(** [ToLibcronExpression] accepts exactly the expressions of five fields that leave the
    day of the month or the day of the week unconstrained; the result has six fields, the
    seconds first and zero, the others as given but for one day field, which becomes the
    question mark that libcron asks for: never the one that is constrained. *)
Theorem cron_expression_fields (expression : list ascii) :
  match ToLibcronExpression expression with
  | Ok out =>
      exists f0 f1 f2 f3 f4, split_fields [] expression = [f0; f1; f2; f3; f4] /\ (f2 = star \/ f4 = star) /\
        split_fields [] out =
          chars "0" :: f0 :: f1 :: (if bool_decide (f4 = star) then f2 else question) :: f3
            :: [if bool_decide (f4 = star) then question else f4]
  | Err BothDays => exists f0 f1 f2 f3 f4, split_fields [] expression = [f0; f1; f2; f3; f4] /\ f2 <> star /\ f4 <> star
  | Err FieldCount => List.length (split_fields [] expression) <> 5%nat
  end.
Proof.
  unfold ToLibcronExpression. pose proof (split_words [] expression ltac:(constructor)) as Hw.
  destruct (split_fields [] expression) as [|f0 [|f1 [|f2 [|f3 [|f4 [|]]]]]]; try done.
  rewrite !Forall_cons in Hw. destruct Hw as (W0 & W1 & W2 & W3 & W4 & _).
  assert (Wq : word question) by (split; [done|]; by repeat constructor).
  assert (Wz : word (chars "0")) by (split; [done|]; by repeat constructor).
  assert (Hout : forall d w, word d -> word w ->
    split_fields [] (chars "0 " ++ f0 ++ sp ++ f1 ++ sp ++ d ++ sp ++ f3 ++ sp ++ w) = [chars "0"; f0; f1; d; f3; w]).
  { intros d w Wd Ww. change (chars "0 " ++ ?r) with (chars "0" ++ sp ++ r). by rewrite !split_next, split_end. }
  do 2 case_bool_decide; simpl negb; cbn [andb].
  - exists f0, f1, f2, f3, f4. split; [done|]. split; [auto|]. rewrite bool_decide_true by done. by apply Hout.
  - exists f0, f1, f2, f3, f4. split; [done|]. split; [auto|]. rewrite bool_decide_false by done. by apply Hout.
  - exists f0, f1, f2, f3, f4. split; [done|]. split; [auto|]. rewrite bool_decide_true by done. by apply Hout.
  - by exists f0, f1, f2, f3, f4.
Qed.

(** Priorities keep their order, within 1 to 5. *)
Lemma normalize_monotone p q :
  p <= q -> 1 <= NormalizeTemporalPriority p <= NormalizeTemporalPriority q /\ NormalizeTemporalPriority q <= 5.
Proof. intros Hpq. unfold NormalizeTemporalPriority. repeat case_match; bool_to_prop; lia. Qed.

(** ** Concrete schedules *)
Definition sample_interval : LocalInterval := mkInterval 250 1000250000000.
Lemma interval_on_grid_witness :
  make 250 1000000000123 = Ok sample_interval /\
  (polls [1000100000000; 1000260000000; 1001000000000] sample_interval).2 =
    [mkDue 1000250000000 false; mkDue 1001000000000 true] /\
  chain 250 1000000000000 (polls [1000100000000; 1000260000000; 1001000000000] sample_interval).2.
Proof.
  split; [reflexivity|]. split; [reflexivity|].
  destruct (interval_on_grid 250 1000000000123 [1000100000000; 1000260000000; 1001000000000] sample_interval eq_refl) as [H _].
  exact H.
Defined.

Lemma interval_delay_exact_witness : delay 1000000000123 sample_interval = 250 /\ 1000250000000 <= 1000000000123 + 250 * ms.
Proof.
  split; [reflexivity|]. destruct (interval_delay_exact sample_interval 1000000000123 ltac:(simpl; lia)) as [H _]. exact H.
Defined.

Lemma timestamp_roundtrip_witness :
  FormatScheduleTimestamp 1753900000123400000 = chars "2025-07-30T18:26:40.1234Z" /\
  read_timestamp (chars "2025-07-30T18:26:40.1234Z") = 1753900000123400000.
Proof.
  split; [reflexivity|].
  exact (timestamp_roundtrip 1753900000123400000 ltac:(unfold in_int64, int64_min, int64_max; lia)).
Defined.

Lemma trigger_identity_injective_witness : 7 = 7 /\ chars "nightly" = chars "nightly" /\ 0 = 0.
Proof.
  exact (trigger_identity_injective 7 7 (chars "nightly") (chars "nightly") 0 0 ltac:(lia) ltac:(lia)
    ltac:(unfold in_int64, int64_min, int64_max; lia) ltac:(unfold in_int64, int64_min, int64_max; lia) eq_refl).
Defined.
###
> **Problem details**:
Reproduce the listing above exactly as far as the line with "question mark that", that line included.

> **Result of this exercise**:
(** [ToLibcronExpression] accepts exactly the expressions of five fields that leave the
    day of the month or the day of the week unconstrained; the result has six fields, the
    seconds first and zero, the others as given but for one day field, which becomes the
    question mark that libcron asks for: never the one that is constrained. *)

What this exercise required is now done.